La commission prend note des observations du CPQ selon lesquelles le gouvernement a pris des mesures pour éliminer le travail forcé dans le cadre du Plan national de lutte contre la traite de personnes. De plus, une équipe spéciale a été mise en place au sein de la Gendarmerie royale du Canada afin de lutter contre la traite et l’exploitation sexuelle.

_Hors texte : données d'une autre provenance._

(* ===== verification/Identity.v ===== *)
(** * Users, memberships, roles and permissions

    [internal/core/domain/identity/user.go] and [role.go], the repository
    [internal/core/repository/postgres/identity_repo.go] with
    [queries/identity.sql] and the keys of its tables, and
    [internal/core/usecase/identity/identity_usecase.go]. *)

From S2P Require Import Prelude GoStrings GoTime GoFloat Sdk Tables Middleware Tenants Auth.
#[local] Open Scope string_scope.
#[local] Open Scope list_scope.
#[local] Open Scope Z_scope.

(** ** Domain *)

Definition UserStatusActive : string := "active".
Definition UserStatusSuspended : string := "suspended".
Definition UserStatusDeactivated : string := "deactivated".

Record User := mkUser {
  u_ID : ID;
  u_Email : string;
  u_PasswordHash : string;
  u_Name : string;
  u_Status : string;
  u_CreatedAt : Time;
  u_UpdatedAt : Time;
}.

Definition MembershipStatusActive : string := "active".
Definition MembershipStatusInvited : string := "invited".
Definition MembershipStatusSuspended : string := "suspended".

Record TenantUser := mkTenantUser {
  tu_ID : ID;
  tu_TenantID : ID;
  tu_UserID : ID;
  tu_Status : string;
  tu_JoinedAt : Time;
}.

Record TenantMembership := mkTenantMembership {
  tm_TenantID : ID;
  tm_TenantCode : string;
  tm_TenantName : string;
  tm_TenantStatus : string;
  tm_MembershipStatus : string;
  tm_JoinedAt : Time;
}.

Record Permission := mkPermission {
  perm_ID : ID;
  perm_Code : string;
  perm_Name : string;
  perm_Category : string;
  perm_Description : string;
}.

Record Role := mkRole {
  r_ID : ID;
  r_TenantID : ID;
  r_Code : string;
  r_Name : string;
  r_Description : string;
  r_IsSystem : bool;
  r_Permissions : list Permission;
  r_CreatedAt : Time;
  r_UpdatedAt : Time;
}.

Record TenantUserItem := mkTenantUserItem {
  tui_UserID : ID;
  tui_Email : string;
  tui_Name : string;
  tui_UserStatus : string;
  tui_MembershipStatus : string;
  tui_JoinedAt : Time;
  tui_Roles : list Role;
}.

(** ** Tables

    A role row is a role without its permissions; the two pivots are sets of
    keys, and the catalogue of permissions is seeded by the migrations only. *)

Record IamDB := mkIamDB {
  iam_tenants : gmap ID Tenant;
  iam_users : gmap ID User;
  iam_members : gmap ID TenantUser;
  iam_roles : gmap ID Role;
  iam_permissions : gmap ID Permission;
  iam_role_permissions : gset (ID * ID);       (* role, permission *)
  iam_user_roles : gset (ID * ID * ID);        (* tenant, user, role *)
}.

#[export] Instance Lens_iam_tenants : Lens IamDB (gmap ID Tenant).
Proof.
  refine {| lens_get := iam_tenants;
            lens_set t d := mkIamDB t (iam_users d) (iam_members d) (iam_roles d) (iam_permissions d)
                              (iam_role_permissions d) (iam_user_roles d) |}; by intros; repeat match goal with d : IamDB |- _ => destruct d end.
Defined.
#[export] Instance Lens_iam_users : Lens IamDB (gmap ID User).
Proof.
  refine {| lens_get := iam_users;
            lens_set t d := mkIamDB (iam_tenants d) t (iam_members d) (iam_roles d) (iam_permissions d)
                              (iam_role_permissions d) (iam_user_roles d) |}; by intros; repeat match goal with d : IamDB |- _ => destruct d end.
Defined.
#[export] Instance Lens_iam_members : Lens IamDB (gmap ID TenantUser).
Proof.
  refine {| lens_get := iam_members;
            lens_set t d := mkIamDB (iam_tenants d) (iam_users d) t (iam_roles d) (iam_permissions d)
                              (iam_role_permissions d) (iam_user_roles d) |}; by intros; repeat match goal with d : IamDB |- _ => destruct d end.
Defined.
#[export] Instance Lens_iam_roles : Lens IamDB (gmap ID Role).
Proof.
  refine {| lens_get := iam_roles;
            lens_set t d := mkIamDB (iam_tenants d) (iam_users d) (iam_members d) t (iam_permissions d)
                              (iam_role_permissions d) (iam_user_roles d) |}; by intros; repeat match goal with d : IamDB |- _ => destruct d end.
Defined.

La commission note aussi que, dans son rapport, le gouvernement indique que le gouvernement fédéral a pris plusieurs initiatives dans le cadre du Plan national de lutte contre la traite de personnes, par exemple la publication et la diffusion du manuel opérationnel à l’intention des policiers et des procureurs portant sur les affaires de traite de personnes, approuvé par les ministres chargés de la justice à l’échelle fédérale, provinciale et territoriale. Le gouvernement indique également que, en juin 2017, le Centre national de coordination contre la traite de personnes avait identifié 428 cas depuis 2005 dans lesquels des charges spécifiques ayant trait à la traite de personnes ont été retenues. La plupart des 408 cas de traite interne portaient sur l’exploitation sexuelle, et les 20 cas de traite internationale étaient principalement liés à l’exploitation au travail. De plus, la condamnation la plus lourde pour traite de personnes à des fins d’exploitation sexuelle a été assortie d’une peine d’emprisonnement de vingt-trois ans, alors qu’un cas de traite de personnes à des fins de travail forcé dans lequel l’inculpé avait plaidé coupable a donné lieu à une peine d’emprisonnement de neuf ans. La commission prie le gouvernement de continuer à fournir des informations sur l’application dans la pratique de l’article 279.01 du Code criminel et de l’article 118 de la loi sur l’immigration et la protection des réfugiés, y compris sur le nombre de poursuites et de condamnations, et les sanctions appliquées. La commission prie aussi le gouvernement de communiquer copie des décisions de justice pertinentes.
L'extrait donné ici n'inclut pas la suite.